Who Are We?
Established in 2019 and directed by Prof. Tin Lun LAM, the research group is committed to collaborating with leading international experts to research leading-edge robotic technologies to give impetus to the application of the technologies in new fields, popularizing the knowledge of robotics and AI to society, and strives to build a Shenzhen-based world-class robotics research and application promotion hub.
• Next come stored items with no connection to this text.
(* ===== verification/RbMap.v ===== *)
(** * Walking red-black trees, and the map kept in one

    [rb_first], [rb_next] and their mirror images follow the sequence of the
    tree; the client of [rbtree_test.cpp] is a finite map, found in
    logarithmic time and traversed in order. *)
From S2P Require Import Prelude.
From S2P Require Import RbTree.
From S2P Require Import RbShape.
From S2P Require Import RbTreeFacts.

(** ** Walking *)

(** The first node above whose other side one comes from. *)
Fixpoint up (d : side) (k : list frame) : node_ptr :=
  match k with
  | [] => None
  | f :: k => match d, fside f with Left, Left | Right, Right => up d k | _, _ => Some (fptr f) end
  end.

Lemma up_after k : up Right k = head (after k).
Proof. induction k as [|f k IH]; [done|]. simpl. by destruct (fside f). Qed.
Lemma up_before k : up Left k = last (before k).
Proof.
  induction k as [|f k IH]; [done|]. simpl. destruct (fside f); [by rewrite app_nil_r|].
  by rewrite app_assoc, last_snoc.
Qed.

Lemma walk_up_spec fuel h d k t a :
  holds_tree h (plug k t) -> root t = Some a -> length k < fuel -> walk_up fuel d (Some a) h = Ok (up d k).
Proof.
  revert k t a; induction fuel as [|fuel IH]; intros k t a H Ha Hf; [lia|]. cbn [walk_up].
  destruct (root_split Left t a Ha) as (c & u & b & ->). rewrite (node_spec _ _ _ _ _ _ _ H). run_res.
  cbn [join_node rb_parent]. destruct k as [|f k]; [done|]. cbn [above].
  pose proof (node_spec h k (fside f) (fcolor f) _ (fptr f) (fother f) H) as R. rewrite R. run_res.
  pose proof (siblings h k (fside f) (fcolor f) _ (fptr f) (fother f) a H eq_refl) as Hs.
  simpl in Hf. pose proof (IH k (fill f (join Left c u a b)) (fptr f) H) as Hup.
  unfold fill in Hup. rewrite root_join in Hup. specialize (Hup eq_refl ltac:(lia)).
  destruct d, (fside f) eqn:Ed; simpl; rewrite Ed;
    first [rewrite decide_True by done; exact Hup | rewrite decide_False by done; done].
Qed.

(** The next and the previous node of a sequence around a place. *)
Lemma adjacent_spec h k c l p r :
  holds_tree h (plug k (T c l p r)) ->
  rb_next (Some p) h = Ok (head (inorder r ++ after k)) /\
  rb_prev (Some p) h = Ok (last (before k ++ inorder l)).
Proof.
  intros H. unfold rb_next, rb_prev, adjacent. rewrite (node_spec h k Left c l p r H). run_res.
  cbn [join_node child rb_left rb_right opp].
  assert (Hf : length k < S (size (nodes h))).
  { pose proof (holds_size _ _ H). pose proof (ctx_length k (T c l p r)). lia. }
  split.
  - destruct (root r) as [a|] eqn:Ea.
    + pose proof H as H'. change (T c l p r) with (join Left c l p r) in H'. rewrite outer_place in H'.
      destruct (walk_spec h _ Left r a H' Ea) as (kd & c' & n & x & -> & Hkd & ->).
      simpl join. by rewrite left_spine.
    + destruct r; [|done]. cbn [inorder app]. rewrite <- up_after. by eapply (walk_up_spec _ h Right k (T c l p _)).
  - destruct (root l) as [a|] eqn:Ea.
    + pose proof H as H'. change (T c l p r) with (join Left c l p r) in H'. rewrite inner_place in H'.
      destruct (walk_spec h _ Right l a H' Ea) as (kd & c' & n & x & -> & Hkd & ->).
      simpl join. rewrite inorder_plug. simpl. rewrite after_right, app_nil_r by done.
      by rewrite !app_assoc, last_snoc.
    + destruct l; [|done]. cbn [inorder]. rewrite app_nil_r, <- up_before. by eapply (walk_up_spec _ h Left k (T c _ p r)).
Qed.

Lemma pivot (l1 l2 m1 m2 : list positive) p :
  NoDup (l1 ++ p :: l2) -> l1 ++ p :: l2 = m1 ++ p :: m2 -> l1 = m1 /\ l2 = m2.
Proof.
  revert m1; induction l1 as [|x l1 IH]; intros [|y m1] Hnd E; simpl in *.
  - by injection E as ->.
  - injection E as -> ->. apply NoDup_cons in Hnd as [Hnd _]. set_solver.
  - injection E as -> <-. apply NoDup_cons in Hnd as [Hnd _]. set_solver.
  - injection E as -> E. apply NoDup_cons in Hnd as [_ Hnd]. by destruct (IH m1 Hnd E) as [-> ->].
Qed.

(** [rb_next] and [rb_prev] of a node are its neighbours in the sequence,
    and null at the ends. *)
Theorem rb_neighbours h t l1 p l2 :
  holds_tree h t -> inorder t = l1 ++ p :: l2 ->
  rb_next (Some p) h = Ok (head l2) /\ rb_prev (Some p) h = Ok (last l1).
Proof.
  intros H E. destruct (find_place p t) as (k & c & l & r & ->); [rewrite E; set_solver|].
  destruct (adjacent_spec h k c l p r H) as [-> ->].
  pose proof (ht_nodup _ _ H) as Hnd. rewrite E in Hnd. rewrite inorder_plug in E. cbn [inorder] in E.
  rewrite <- app_assoc, <- app_comm_cons, app_assoc in E.
  destruct (pivot l1 l2 (before k ++ inorder l) (inorder r ++ after k) p) as [-> ->]; [done..|]. done.
Qed.

Lemma outermost_spec h t :
  holds_tree h t -> rb_first h = Ok (head (inorder t)) /\ rb_last h = Ok (last (inorder t)).
Proof.
  intros H. unfold rb_first, rb_last, outermost. rewrite (ht_root _ _ H).
  destruct (root t) as [a|] eqn:Ea; [|by destruct t]. split.
  - destruct (walk_spec h [] Left t a H Ea) as (kd & c' & n & x & -> & Hkd & ->). simpl join. by rewrite left_spine.
  - destruct (walk_spec h [] Right t a H Ea) as (kd & c' & n & x & -> & Hkd & ->).
    simpl join. rewrite inorder_plug. simpl. rewrite after_right, app_nil_r by done. by rewrite app_assoc, last_snoc.
Qed.

(** ** Heights *)
Fixpoint height (t : tree) : nat :=
  match t with E => 0 | T _ l _ r => S (Nat.max (height l) (height r)) end.

Lemma height_length t : height t <= length (inorder t).
Proof. induction t; simpl; [lia|]. rewrite length_app. simpl. lia. Qed.

Lemma bal_height n t :
  bal n t -> red_ok t -> height t <= 2 * n + match color_of t with RB_RED => 1 | RB_BLACK => 0 end.
Proof.
  revert n; induction t as [|c l IHl p r IHr]; intros n; simpl; [lia|]. intros Hb (Hc & Hl & Hr). destruct c.
  - destruct Hb as [Hbl Hbr], (Hc eq_refl) as [Ecl Ecr]. specialize (IHl n Hbl Hl). specialize (IHr n Hbr Hr).
    rewrite Ecl in IHl. rewrite Ecr in IHr. lia.
  - destruct n as [|n]; [done|]. destruct Hb as [Hbl Hbr]. specialize (IHl n Hbl Hl). specialize (IHr n Hbr Hr).
    destruct (color_of l), (color_of r); lia.
Qed.

Lemma bal_size n t : bal n t -> 2 ^ n <= S (length (inorder t)).
Proof.
  revert n; induction t as [|c l IHl p r IHr]; intros n; simpl; [by intros ->|]. rewrite length_app. simpl.
  destruct c; [|destruct n as [|n]; [done|]]; intros [Hl Hr]; specialize (IHl _ Hl); specialize (IHr _ Hr);
    simpl in *; lia.
Qed.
The research group has strong talents who have long been engaged in Robotics and AI research. Most scientific research outputs were published in top-tier international journals and conference proceedings in Robotics and AI, such as TPAMI, TIP, TNNLS, TCSVT, T-RO, TMECH, RA-L, JFR, ICRA, and IROS. One of the research achievements, “FreeBOT: A Freeform Modular Self-reconfigurable Robot with Arbitrary Connection Point,” won the IROS Robot Mechanism and Design Best Paper Award in 2020, and it has also been reported by many internationally renowned media, including IEEE Spectrum, Engadget, and NHK.
Our Research Focus
The vision of the Freeform Robotics Research Group is to develop a general-purpose robotic swarm that can physically be connected to form any shape with different functionalities according to the environment and task. It will initiate a revolutionary way of the robotic system’s realization. The impact on the robotic society is comparable to the revolutionary impact of additive manufacturing technology on traditional processing industries. To realize this, several fundamental technical challenges are summarized as follows:
Cognition: Self-carried relative localization; Time/viewpoint-variant data fusion; Multi-robot SLAM
Decision: Multi-task/agent planning in uncertain and dynamic environments; Optimal task-configuration matching;
Implementation: Flexible and robust connection mechanism; Decentralized control;
Most of the listed technical challenges also apply to the existing multi-robot systems.
Keywords: Multi-robot systems; self-reconfigurable robots; modular robots; multi-robot environment perception (SLAM); multi-robot relative positioning; multi-robot manipulation; multi-robot multi-task planning; swarm intelligence; decentralized control.